BEGIN DATA SUPPLIED

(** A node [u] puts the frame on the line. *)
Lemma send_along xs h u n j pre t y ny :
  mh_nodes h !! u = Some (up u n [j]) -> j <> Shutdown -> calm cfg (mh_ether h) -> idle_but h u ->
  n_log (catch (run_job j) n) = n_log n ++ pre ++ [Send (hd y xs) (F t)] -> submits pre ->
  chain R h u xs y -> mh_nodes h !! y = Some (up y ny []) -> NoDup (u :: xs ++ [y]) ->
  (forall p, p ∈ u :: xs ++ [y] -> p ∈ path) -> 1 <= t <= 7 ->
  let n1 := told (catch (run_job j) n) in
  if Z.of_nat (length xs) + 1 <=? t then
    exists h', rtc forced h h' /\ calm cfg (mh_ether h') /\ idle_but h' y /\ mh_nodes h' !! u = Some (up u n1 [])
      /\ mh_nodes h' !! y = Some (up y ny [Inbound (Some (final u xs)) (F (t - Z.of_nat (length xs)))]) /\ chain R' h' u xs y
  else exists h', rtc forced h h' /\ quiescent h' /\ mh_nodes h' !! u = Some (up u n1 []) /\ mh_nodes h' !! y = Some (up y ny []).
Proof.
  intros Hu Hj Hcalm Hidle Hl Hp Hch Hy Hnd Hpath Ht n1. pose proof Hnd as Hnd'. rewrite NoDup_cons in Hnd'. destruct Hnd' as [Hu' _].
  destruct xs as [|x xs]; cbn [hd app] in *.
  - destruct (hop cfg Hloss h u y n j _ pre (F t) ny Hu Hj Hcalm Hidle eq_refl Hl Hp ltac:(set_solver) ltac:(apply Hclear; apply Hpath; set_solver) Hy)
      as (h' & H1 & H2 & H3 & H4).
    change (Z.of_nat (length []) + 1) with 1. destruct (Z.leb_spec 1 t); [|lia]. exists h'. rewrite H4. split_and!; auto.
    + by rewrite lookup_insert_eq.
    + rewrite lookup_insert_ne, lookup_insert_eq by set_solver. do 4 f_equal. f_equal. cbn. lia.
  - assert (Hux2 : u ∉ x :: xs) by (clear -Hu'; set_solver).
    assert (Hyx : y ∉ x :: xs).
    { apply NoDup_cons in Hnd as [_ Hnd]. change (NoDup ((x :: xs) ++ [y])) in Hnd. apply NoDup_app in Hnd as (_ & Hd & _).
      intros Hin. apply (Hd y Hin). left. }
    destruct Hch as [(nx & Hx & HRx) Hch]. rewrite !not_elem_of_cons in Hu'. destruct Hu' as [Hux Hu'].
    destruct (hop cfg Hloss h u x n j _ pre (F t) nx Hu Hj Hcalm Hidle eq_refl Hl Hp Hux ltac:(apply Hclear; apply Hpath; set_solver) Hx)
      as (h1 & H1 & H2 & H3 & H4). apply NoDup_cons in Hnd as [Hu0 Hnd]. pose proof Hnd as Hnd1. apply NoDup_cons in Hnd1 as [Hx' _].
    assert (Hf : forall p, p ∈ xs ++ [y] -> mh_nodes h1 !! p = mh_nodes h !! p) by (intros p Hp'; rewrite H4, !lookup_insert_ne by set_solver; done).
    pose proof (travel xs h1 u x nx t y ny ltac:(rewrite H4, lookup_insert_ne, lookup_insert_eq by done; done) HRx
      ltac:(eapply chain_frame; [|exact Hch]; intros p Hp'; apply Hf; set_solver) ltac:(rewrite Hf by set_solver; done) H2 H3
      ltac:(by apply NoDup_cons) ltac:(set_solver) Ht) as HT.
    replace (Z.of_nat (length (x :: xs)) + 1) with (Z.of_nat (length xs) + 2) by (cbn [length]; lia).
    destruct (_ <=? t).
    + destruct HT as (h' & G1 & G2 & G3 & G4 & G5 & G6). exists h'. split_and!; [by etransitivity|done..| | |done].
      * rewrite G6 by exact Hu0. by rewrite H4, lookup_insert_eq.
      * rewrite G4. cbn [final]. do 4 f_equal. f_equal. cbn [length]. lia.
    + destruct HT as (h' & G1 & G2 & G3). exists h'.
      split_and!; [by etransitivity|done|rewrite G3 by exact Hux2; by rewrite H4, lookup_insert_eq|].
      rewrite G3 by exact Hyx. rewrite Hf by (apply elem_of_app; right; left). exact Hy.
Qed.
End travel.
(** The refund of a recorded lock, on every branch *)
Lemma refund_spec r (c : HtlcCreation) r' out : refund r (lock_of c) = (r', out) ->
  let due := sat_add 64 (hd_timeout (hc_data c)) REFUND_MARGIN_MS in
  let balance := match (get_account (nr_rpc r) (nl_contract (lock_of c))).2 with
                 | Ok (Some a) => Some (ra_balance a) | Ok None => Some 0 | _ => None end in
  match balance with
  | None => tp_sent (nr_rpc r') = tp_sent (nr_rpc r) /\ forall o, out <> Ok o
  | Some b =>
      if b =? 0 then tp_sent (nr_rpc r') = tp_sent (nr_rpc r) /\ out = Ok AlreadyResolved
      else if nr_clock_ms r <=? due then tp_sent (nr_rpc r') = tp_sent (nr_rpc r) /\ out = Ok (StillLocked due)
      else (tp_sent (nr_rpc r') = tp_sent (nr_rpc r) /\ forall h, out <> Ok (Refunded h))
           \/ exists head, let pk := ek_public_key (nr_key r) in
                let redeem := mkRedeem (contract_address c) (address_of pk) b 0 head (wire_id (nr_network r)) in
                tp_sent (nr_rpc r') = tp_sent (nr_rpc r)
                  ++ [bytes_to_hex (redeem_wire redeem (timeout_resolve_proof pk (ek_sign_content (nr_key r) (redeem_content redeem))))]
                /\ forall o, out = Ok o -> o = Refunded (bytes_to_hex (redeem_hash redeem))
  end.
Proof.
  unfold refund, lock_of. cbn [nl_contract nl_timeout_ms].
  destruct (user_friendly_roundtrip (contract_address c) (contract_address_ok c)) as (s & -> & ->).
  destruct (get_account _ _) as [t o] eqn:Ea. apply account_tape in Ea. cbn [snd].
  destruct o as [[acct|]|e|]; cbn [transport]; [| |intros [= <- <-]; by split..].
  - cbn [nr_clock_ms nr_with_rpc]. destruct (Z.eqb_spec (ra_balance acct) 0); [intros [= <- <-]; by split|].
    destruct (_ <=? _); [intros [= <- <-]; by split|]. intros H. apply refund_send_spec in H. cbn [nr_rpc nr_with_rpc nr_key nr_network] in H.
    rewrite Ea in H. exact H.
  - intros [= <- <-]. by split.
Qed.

END DATA SUPPLIED

## WHAT IS EXPECTED
Only one stretch of the data is wanted: the lines from the one with "(bytes_to_hex (redeem_hash redeem))" through the last, repeated exactly.

## SOLUTION TO THE PROBLEM
                /\ forall o, out = Ok o -> o = Refunded (bytes_to_hex (redeem_hash redeem))
  end.
Proof.
  unfold refund, lock_of. cbn [nl_contract nl_timeout_ms].
  destruct (user_friendly_roundtrip (contract_address c) (contract_address_ok c)) as (s & -> & ->).
  destruct (get_account _ _) as [t o] eqn:Ea. apply account_tape in Ea. cbn [snd].
  destruct o as [[acct|]|e|]; cbn [transport]; [| |intros [= <- <-]; by split..].
  - cbn [nr_clock_ms nr_with_rpc]. destruct (Z.eqb_spec (ra_balance acct) 0); [intros [= <- <-]; by split|].
    destruct (_ <=? _); [intros [= <- <-]; by split|]. intros H. apply refund_send_spec in H. cbn [nr_rpc nr_with_rpc nr_key nr_network] in H.
    rewrite Ea in H. exact H.
  - intros [= <- <-]. by split.
Qed.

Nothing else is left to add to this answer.